Um dos grandes fornecedores de empréstimos para a compra do controle acionário era a maior instituição financeira estatal da Eslovênia, Nova Ljubljanska Banka (NLB), cuja carteira de empréstimos foi ficando cada vez mais problemática no ano passado.

Janko Medja, novo presidente do NLB, disse que a pressa em privatizar as empresas estatais levou bancos como o seu a praticamente dar o dinheiro "de graça".

No caso da Merkur, o advento do euro alavancou o lucro da empresa de material de construção, enquanto eslovenos novos-ricos corriam para reformar as casas. Em 2008, a antes cadeia modesta de lojas de bairro tinha 1,3 bilhão de euros de receita anual.

Kordez decidiu consolidar sua posição. Recentemente, ele contou como convenceu um grupo de dez bancos, incluindo quatro estrangeiros e o NLB, a lhe emprestar mais de 350 milhões de euros.

"Eu não tinha nenhuma garantia real para um negócio desse tamanho. Somente a minha casa, algumas centenas de milhares de euros, um plano de negócios inteligente e a minha reputação."

Assim, ele ofereceu como garantia os bens da Merkur, empresa que ainda nem era sua.

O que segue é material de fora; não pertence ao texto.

Lemma coded_step s s' : Coded s -> step s s' -> Coded s'.
Proof.
  intros Hs Hstep j t Hj. destruct Hstep as [R i key o k h claim r v' Hi Ha|i t0 Hi|body|payload key|d Hd].
  - apply put_cases in Hj as [[_ ->]|[_ Hj]]; [|by apply (Hs j)]. cbn. rewrite grip_after. apply (Hs _ _ Hi).
  - by apply put_cases in Hj as [[_ ->]|[_ Hj]]; [|apply (Hs j)].
  - apply add_cases in Hj as [->|Hj]; [apply guarded_delivery|by apply (Hs j)].
  - apply add_cases in Hj as [->|Hj]; [apply guarded_publication|by apply (Hs j)].
  - by apply (Hs j).
Qed.

(** What another step than an operation leaves of the tasks' locks and keys. *)
Record Passes (s s' : Cluster) : Prop := {
  ps_clock : clock s <= clock s'; ps_store : store s' = store s; ps_deadline : deadline s' = deadline s;
  ps_hold i h : holding s' i h -> holding s i h;
  ps_claim i k : claiming s' i k -> claiming s i k }.

Lemma passes_add s key code : Passes s (add_task key code s).
Proof. split; try done; intros i x (t & [->|Hi]%add_cases & E); [done|by exists t|done|by exists t]. Qed.
Lemma passes_vanish s i t e :
  tasks s !! i = Some t -> Passes s (put_task i (mkTask (t_key t) (Throw e) None (t_claim t)) s).
Proof.
  intros Hi. split; try done; intros j x (t' & [[-> ->]|[_ Hj]]%put_cases & E);
    [done|by exists t'|by exists t|by exists t'].
Qed.
Lemma passes_tick s d : 0 <= d -> Passes s (tick d s).
Proof. intros Hd. split; try done. cbn. lia. Qed.

Lemma locked_passes thread s s' : Passes s s' -> Locked thread s -> Locked thread s'.
Proof.
  intros [Hc Hst Hd Hh _] Hs.
  assert (forall h, ~ overstayed s' h -> ~ overstayed s h) as Ho by (unfold overstayed; intros; lia).
  split.
  - intros i h Hi E Hov. rewrite Hst, Hd. apply (lk_lock _ _ Hs i); auto.
  - intros i j h h' Hi Hj E E' Hov Hov'. eapply (lk_one _ _ Hs i j h h'); auto.
Qed.
Lemma claimed_passes s s' : Passes s s' -> Claimed s -> Claimed s'.
Proof.
  intros [_ Hst _ _ Hk] [Ho H1]. split.
  - intros i k Hi. rewrite Hst. by apply (Ho i), Hk.
  - intros i j k Hi Hj. by apply (H1 i j k); apply Hk.
Qed.

Lemma lk_current thread s i h : Locked thread s -> holding s i h -> h_conversation h = thread -> ~ overstayed s h ->
  v_lock (current s) thread = Some (h_token h).
Proof.
  intros Hs Hi E Ho. destruct (lk_lock _ _ Hs _ _ Hi E Ho) as [Hl Hd]. cbn. rewrite Hd.
  unfold overstayed in Ho. by rewrite (proj2 (Z.ltb_lt _ _)) by lia.
Qed.

(** One operation of one task. *)
Section Perform.
Context {R : Type} (i : nat) (key : option string) (o : JobOp R) (k : Res R -> JobM Ending).
Context (h : option Hold) (claim : option string) (r : Res R) (v' : StoreView) (s : Cluster).
Context (thread : string).
Context (Hcode : Coded s) (Hi : tasks s !! i = Some (mkTask key (Await o k) h claim)).
Context (Hr : answers o (current s) r v').
Notation s' := (performed i key o k h claim r v' s).

Lemma performed_permits : permits key (grip_of h claim) o.
Proof. apply (Hcode _ _ Hi). Qed.

Lemma performed_holding j hd : holding s' j hd ->
  (j = i /\ hold_after o (clock s) h r = Some hd) \/ (j <> i /\ holding s j hd).
Proof. intros (t & [[-> ->]|[Hne Hj]]%put_cases & E); [by left|right; split; [done|by exists t]]. Qed.
Lemma performed_claiming j k' : claiming s' j k' ->
  (j = i /\ claim_after o claim r = Some k') \/ (j <> i /\ claiming s j k').
Proof. intros (t & [[-> ->]|[Hne Hj]]%put_cases & E); [by left|right; split; [done|by exists t]]. Qed.

(** The hold of another task, or the one this task had before. *)
Lemma old_hold_kept j hd :
  Locked thread s -> ~ twin_deliveries thread s -> holding s j hd -> h_conversation hd = thread ->
  ~ overstayed s hd -> (j = i -> forall c token, ~ releases c token o) ->
  v_lock v' thread = Some (h_token hd) /\ deadline_after o s thread = h_until hd.
Proof.
  intros Hs Htwin Hj E Hov Hown. pose proof (lk_current _ _ _ _ Hs Hj E Hov) as Hl.
  rewrite (deadline_stays _ _ _ _ Hl). split; [|by apply (lk_lock _ _ Hs j)].
  eapply lock_stays; [exact Hr|exact Hl|]. intros Hrel.
  destruct (decide (j = i)) as [->|Hne]; [by eapply Hown|].
  pose proof performed_permits as Hp. destruct o; try done. destruct Hrel as [-> Htok]. cbn in Hp.
  destruct h as [h0|]; [|done]. injection Hp as Hc0 Ht0.
  assert (holding s i h0) as Hi0 by (by eexists).
  assert (~ overstayed s h0) as Hov0.
  { intros Hov0. apply Htwin. exists i, j, h0, hd. split_and!; [done..| |done|by apply not_eq_sym|done].
    unfold hold_key. congruence. }
  by apply Hne, (lk_one _ _ Hs j i hd h0).
Qed.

O problema se intensificou em 2009 quando, com a retração econômica mundial a pleno vapor, a bolha de construção da Eslovênia estourou e as vendas da empresa caíram cerca de 20 por cento.

Kordez contou ter feito novos empréstimos para quitar os existentes, ainda que a Merkur pagasse dividendos para seu veículo de investimento, a Merfin, que então utilizava para pagar as dívidas crescentes.

"Em alguns países, isso teria sido chamado de esquema de pirâmide", afirmou Primoz Cirman, importante comentarista econômico do "Dnevnik", jornal esloveno. "Aqui, porém, foi classificado de engenharia financeira."

Em 2010, os bancos perderam a paciência e Kordez foi afastado. Segundo auditoria posterior, a compra do controle acionário destruiu 200 milhões de euros do valor da Merkur. Agora, ela está passando por restruturação judicial da dívida.

Em 2011, promotores acusaram Kordez de desviar nove milhões de euros da Merkur em 2008 por meio de uma transação intrincada na qual a Merfin comprou um shopping center graças a um empréstimo ilegal de dez milhões de euros provindos da primeira. Poucos dias depois, a Merfin vendeu a propriedade para uma construtora por 21 milhões de euros, preço artificialmente alto.

Em setembro passado, Kordez foi considerado culpado por falsificação e prevaricação. Ele alegou estar tentando salvar a empresa e não violar leis.

Enquanto aguarda o julgamento do recurso, Kordez diz se recusar a cogitar a hipótese de prisão, a qual compara a um diagnóstico de câncer.

Segundo ele, a enfermidade financeira do país nem de longe é sua culpa. "Alguém precisava ser culpado por toda essa bagunça. E eu virei o bode expiatório."